Part 2, the evening celebration, was a case of chalk and very soft cheese. First came a production of Stravinsky's The Soldier's Tale by Stephen Langridge - some nice touches there but a lot of fussy detail. John Sessions' Soldier was a plausible, unexaggerated creation, and the Sinfonietta contribution under Elgar Howarth was encouraging - when one could hear it clearly. Then, after a longer than usual interval, we were taken 'On Broadway' for a selection of hits by Kern, Porter, Weill and Victor Herbert, directed by the American musicals enthusiast John McGlinn. Performances were accomplished and occasionally quite touching, and the absence of any superstar names, and therefore of any accompanying audience obsequiousness (remember the LSO On the Town?), was a definite plus.

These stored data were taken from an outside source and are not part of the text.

(** * Typed REST resource clients of the edgegrid SDK: validation,
      dispatch, status classification and error mapping.

    The operations of [pkg/edgeworkers], [pkg/gtm], [pkg/cloudlets] and
    [pkg/papi] are embedded as state-passing functions over an explicit
    store holding the client struct, the allocated [*Error] objects and the
    log of calls made to [Session.Exec].  What the Go standard library and
    the packages outside the sources do ([net/url], [net/http],
    [encoding/json], the session, the error mappers of the other packages)
    enters through the fields of type classes, one for the standard library
    and one for each package. *)

From stdpp Require Import gmap strings list fin_maps pretty.
From Stdlib Require Import ZArith Lia.

Set Warnings "-register-all".

Open Scope Z_scope.
Open Scope string_scope.

(** ** Go errors *)

(** The values created by [errors.New] in the sources.  Each is a distinct
    pointer, so two of them are equal only when they are the same variable,
    whatever their text. *)
Inductive sentinel : Type :=
| gtm_ErrBadRequest
| gtm_ErrNotFound
| edgeworkers_ErrStructValidation
| ErrListDeactivations
| ErrDeactivateVersion
| ErrGetDeactivation
| cloudlets_ErrStructValidation
| ErrGetPolicyProperties
| ErrDeletePolicyProperty
| papi_ErrStructValidation
| session_ErrNotFound
| tools_ErrInvalidLocation
| datastream_ErrStructValidation
| networklists_ErrStructValidation
| cps_ErrStructValidation.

But this wasn't simply a collection of concerts - as the Gala brochure was at some pains to stress. It was the 25th birthday celebration of an orchestra - as Paul Crossley put it - 'with a mission'. The Sinfonietta, as Paul Griffiths' introductory article explained, 'has always been more about the present than the past'. A fine declaration, but one which it was difficult to find reflected in the day's events. Apart from the Varese, and possibly the Stravinsky (both a long way pre-war), where was the confirmation of Griffiths' claim that the Sinfonietta 'is about the modernist tradition'?

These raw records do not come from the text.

(** * X12 EDI decoding: the 835 remittance projection and the transaction header

  A shallow embedding of [databricksx12/transaction.py] and
  [databricksx12/hls/remittance.py].  Python values that end up in the
  decoded record are embedded as [pyval]; dictionaries keep their insertion
  order, as Python's do, and are association lists with distinct keys.
  Positions inside a segment loop are Python integers ([Z]): the source
  computes [len(loop) - 1] and filters on [x >= 0], so signs matter. *)

From Stdlib Require Import List String Ascii ZArith Lia Bool.
Import ListNotations.

Local Open Scope string_scope.
Local Open Scope list_scope.

Set Implicit Arguments.

(* ------------------------------------------------------------------ *)
(** ** Python values, dictionaries, slices                             *)
(* ------------------------------------------------------------------ *)

Module Py.

(** The leaves and containers a decoded record is made of. *)
#[warnings="-register-all"]
Inductive pyval : Type :=
| PNone
| PStr (s : string)
| PList (l : list pyval)
| PDict (d : list (string * pyval)).

Definition dict := list (string * pyval).

Definition dict_keys (d : dict) : list string := map fst d.

Fixpoint dict_get (k : string) (d : dict) : option pyval :=
  match d with
  | [] => None
  | (k', v) :: rest => if k' =? k then Some v else dict_get k rest
  end.

(** [d[k] = v]: an existing key keeps its place, a new one goes last. *)
Fixpoint dict_set (k : string) (v : pyval) (d : dict) : dict :=
  match d with
  | [] => [(k, v)]
  | (k', v') :: rest =>
      if k' =? k then (k', v) :: rest else (k', v') :: dict_set k v rest
  end.

(** [{**d1, **d2}]. *)
Definition dict_update (d1 d2 : dict) : dict :=
  fold_left (fun acc kv => dict_set (fst kv) (snd kv) acc) d2 d1.

(** [{**a, **b, ...}] for a sequence of unpacked mappings. *)
Definition dict_unpack (ds : list dict) : dict :=
  fold_left dict_update ds [].

Fixpoint enumerate_from {A} (n : Z) (l : list A) : list (Z * A) :=
  match l with
  | [] => []
  | x :: rest => (n, x) :: enumerate_from (n + 1) rest
  end.

Definition enumerate {A} (l : list A) : list (Z * A) := enumerate_from 0 l.

Definition len {A} (l : list A) : Z := Z.of_nat (List.length l).

(** A slice bound brought into [0, n]: a negative bound counts from the
    end, and whatever is still outside is clamped. *)
Definition clamp (n : Z) (x : Z) : Z :=
  if (x <? 0)%Z then Z.max 0 (x + n) else Z.min x n.

(** [l[start:stop]] with either bound possibly omitted. *)
Definition py_slice {A} (l : list A) (start stop : option Z) : list A :=
  let n := len l in
  let a := match start with Some x => clamp n x | None => 0%Z end in
  let b := match stop with Some x => clamp n x | None => n end in
  firstn (Z.to_nat (b - a)) (skipn (Z.to_nat a) l).

(** [min(l)]: [None] stands for the ValueError on an empty sequence. *)
Definition py_min (l : list Z) : option Z :=
  match l with
  | [] => None
  | x :: rest => Some (fold_left Z.min rest x)
  end.

(** [l[i]] for [i >= 0]: [None] stands for the IndexError. *)
Definition py_getitem {A} (l : list A) (i : nat) : option A := nth_error l i.

(** [functools.reduce(f, l, init)]. *)
Definition reduce {A B} (f : B -> A -> B) (l : list A) (init : B) : B :=
  fold_left f l init.

(** [functools.reduce(f, [x, y, ...])], no initial value, on a sequence
    written out with its first item [x]. *)
Definition reduce1 {A} (f : A -> A -> A) (x : A) (rest : list A) : A :=
  fold_left f rest x.

Definition bind {A B} (m : option A) (k : A -> option B) : option B :=
  match m with
  | Some a => k a
  | None => None
  end.

End Py.

Import Py.

Notation "x <- m ;; k" := (bind m (fun x => k))
(at level 61, m at next level, right associativity).

(* ------------------------------------------------------------------ *)
(** ** Segments and the segment stream navigator                       *)
(* ------------------------------------------------------------------ *)

Module Edi.

(** Modelled from the spec: the delimiter classes of [databricksx12.format]
    ([AnsiX12Delim]), which are not among the sources.  Section 3 gives a
    delimiter configuration three separators. *)
Record Delim : Type := mkDelim {
  element_sep : ascii;
  composite_sep : ascii;
  segment_term : ascii
}.

Definition AnsiX12Delim : Delim := mkDelim "*" ":" "~".

(** Modelled from the spec: the [Segment] class of [databricksx12.edi],
    which is not among the sources.  Section 3: an identifier plus the
    ordered list of elements; the identifier sits at position 0 of the
    tokenized segment and is not one of the addressable elements, which are
    numbered from 1.  A composite element is kept as tokenized and split on
    the composite separator on access. *)
Record Segment : Type := mkSegment {
  identifier : string;
  elements : list string;
  format_cls : Delim
}.

(** Modelled from the spec: the sentinel that [first] returns when nothing
    matches; every [element] read of it is the empty string. *)
Definition empty : Segment := mkSegment "" [] AnsiX12Delim.

Definition segment_name (s : Segment) : string := identifier s.

(** Modelled from the spec: the length the source asks for with
    [segment_len()].  Section 4.6 reads [segment_len() > threshold] as
    "long enough to contain that group's starting position": position
    [threshold] exists exactly when the length exceeds it, so the length
    counts the positions of the tokenized segment from 0, the identifier's
    position and one per element. *)
Definition segment_len (s : Segment) : Z := (1 + len (elements s))%Z.

(** [str.split(sep)]: always at least one piece. *)
Fixpoint split_on (sep : ascii) (s : string) : list string :=
  match s with
  | EmptyString => [EmptyString]
  | String c rest =>
      if Ascii.eqb c sep then EmptyString :: split_on sep rest
      else match split_on sep rest with
           | [] => [String c EmptyString]
           | piece :: pieces => String c piece :: pieces
           end
  end.

(** The raw positional lookups; [None] is "index past the end". *)
Definition element_at (s : Segment) (i : nat) : option string :=
  match i with
  | O => None
  | S k => nth_error (elements s) k
  end.

Definition sub_element_at (s : Segment) (i j : nat) : option string :=
  e <- element_at s i ;;
  nth_error (split_on (composite_sep (format_cls s)) e) j.

(** Modelled from the spec: [element(i) -> string, default "" if i exceeds
    the element count] and [element(i, j)], the j-th sub-element of the
    composite at position i, default "" if i or j is out of range
    (section 4.1).  The source reads sub-elements from 0
    ([p.element(3, 0)], [p.element(3, 1)]). *)
Definition element (s : Segment) (i : nat) : string :=
  match element_at s i with
  | Some e => e
  | None => ""
  end.

Definition element_sub (s : Segment) (i j : nat) : string :=
  match sub_element_at s i j with
  | Some e => e
  | None => ""
  end.

Definition named (segment_name' : string) (s : Segment) : bool :=
  segment_name s =? segment_name'.

(** Modelled from the spec: the navigator's operations (section 4.2),
    inherited by [Remittance] from classes that are not among the sources.
    [segments_by_name] is every matching segment in document order,
    [segments_by_name_index] pairs each with its position. *)
Definition segments_by_name (segment_name' : string) (data : list Segment)
  : list Segment :=
  filter (named segment_name') data.

Definition segments_by_name_index (segment_name' : string)
  (data : list Segment) : list (Z * Segment) :=
  filter (fun p => named segment_name' (snd p)) (enumerate data).

(** Modelled from the spec: [index_of(identifier, from_index=0)], the first
    position at or after [from_index] that matches, or the sequence length
    when there is none. *)
Definition index_of_segment (segments : list Segment) (segment_name' : string)
  (search_start_idx : Z) : Z :=
  match find (fun p => named segment_name' (snd p)
                       && (search_start_idx <=? fst p)%Z)
             (enumerate segments) with
  | Some p => fst p
  | None => len segments
  end.

(** Modelled from the spec: [first(identifier, from_index=0)], the first
    matching segment from [from_index] on, or the sentinel. *)
Definition _first (segments : list Segment) (segment_name' : string)
  (start_index : Z) : Segment :=
  match find (fun p => named segment_name' (snd p)
                       && (start_index <=? fst p)%Z)
             (enumerate segments) with
  | Some p => snd p
  | None => empty
  end.

End Edi.

Import Edi.

(* ------------------------------------------------------------------ *)
(** ** transaction.py                                                  *)
(* ------------------------------------------------------------------ *)

Module Transaction.

(** The attributes of a [Transaction]; [None] is Python's [None]. *)
Record t : Type := mk {
  data : list Segment;
  format_cls : Delim;
  transaction_type : option string;
  transaction_set_identifier_code : option string;
  transaction_set_control_number : option string;
  implementation_convention_reference : option string
}.

(** The body of the [for segment in self.data] loop of
    [_parse_st_segment]: the first ST sets the three fields and breaks. *)
Fixpoint parse_st_loop (segments : list Segment) (self : t) : t :=
  match segments with
  | [] => self
  | segment :: rest =>
      if segment_name segment =? "ST" then
        mk (data self) (format_cls self) (transaction_type self)
           (Some (element segment 1))
           (Some (element segment 2))
           (Some (element segment 3))
      else parse_st_loop rest self
  end.

Definition _parse_st_segment (self : t) : t :=
  parse_st_loop (data self) self.

Definition __init__ (segments : list Segment) (delim_cls : Delim)
  (transaction_type' : option string) : t :=
  _parse_st_segment (mk segments delim_cls transaction_type' None None None).

End Transaction.

(* ------------------------------------------------------------------ *)
(** ** hls/remittance.py: the 835 payment information                  *)
(* ------------------------------------------------------------------ *)

Module Remittance.

Definition NAME : string := "835".

(** The six segment ranges [__init__] stores before it calls [build]. *)
Record loops : Type := mkLoops {
  trx_header_loop : list Segment;
  payer_loop : list Segment;
  payee_loop : list Segment;
  clm_loop : list Segment;
  trx_summary_loop : list Segment;
  header_number_loop : list Segment
}.

(** A constructed [Remittance]: the ranges and the six records [build]
    computes from them. *)
Record t : Type := mk {
  self_loops : loops;
  trx_header_info : dict;
  payer_info : dict;
  payee_info : dict;
  clm_info : dict;
  plb_info : list dict;
  header_info : dict
}.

It was not to be found in the Saxton or Knussen pieces, enjoyable as they were. It might have been accomplished via a timely revival of one of the more challenging pieces from the modernist Sixties and Seventies with which the Sinfonietta has been associated - something by Birtwistle, Carter or Xenakis perhaps - but the lack of anything on that level of difficulty was striking. So too was the absence of a new voice - a member of the rising generation of composers, perhaps, as a sign of faith in the future.

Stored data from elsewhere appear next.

(** * Eliot action contexts across generator suspensions

    A shallow embedding of [src/allmydata/util/eliotutil.py]: the
    per-generator context registry [_GeneratorContext] and the trampoline
    [eliot_friendly_generator_function], followed by the properties the
    specification states about them.

    Python generators are embedded as state machines: a generator object is
    an identity (a [handle]) together with the state of its frame, and
    [send]/[throw] are one step function taking the resumption and the
    process state and giving back what the step produced, the next frame
    state and the new process state. *)

From Stdlib Require Import String Ascii.
From stdpp Require Import gmap list strings.

Open Scope string_scope.

(** ** Values, exceptions, the two resumption channels *)

(** Exceptions other than [StopIteration]; [StopIteration] is the
    [Completed] outcome below and never travels as an [exn]. *)
Inductive exn : Type :=
| KeyError
| TypeError
| Exc (name : string).

(** The Python values that travel through the trampoline.  [VExcInfo e]
    is the triple [exc_info()] returns while [e] is being handled. *)
Inductive pyval : Type :=
| VNone
| VInt (n : Z)
| VStr (s : string)
| VExcInfo (e : exn).

(** [gen.send(v)] and [gen.throw(e)]. *)
Inductive resume : Type :=
| Send (v : pyval)
| Throw (e : exn).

In fact, by the time we reached the evening's long interval, the answer to Paul Crossley's key question, 'What next?', had begun to look like, 'What indeed?' But then came the second half, and the vision of the London Sinfonietta chorus crooning 'Toyland, Toyland / Every girl and boy land' to one of Victor Herbert's stickiest tunes. Let's not be churlish: it was likeable stuff, and likeably done, and one can't blame an orchestra for wanting to expand its horizons - it can be enriching. But if this is what the future means for Britain's premiere 20th-century ensemble, then this wasn't a celebration, it was a wake.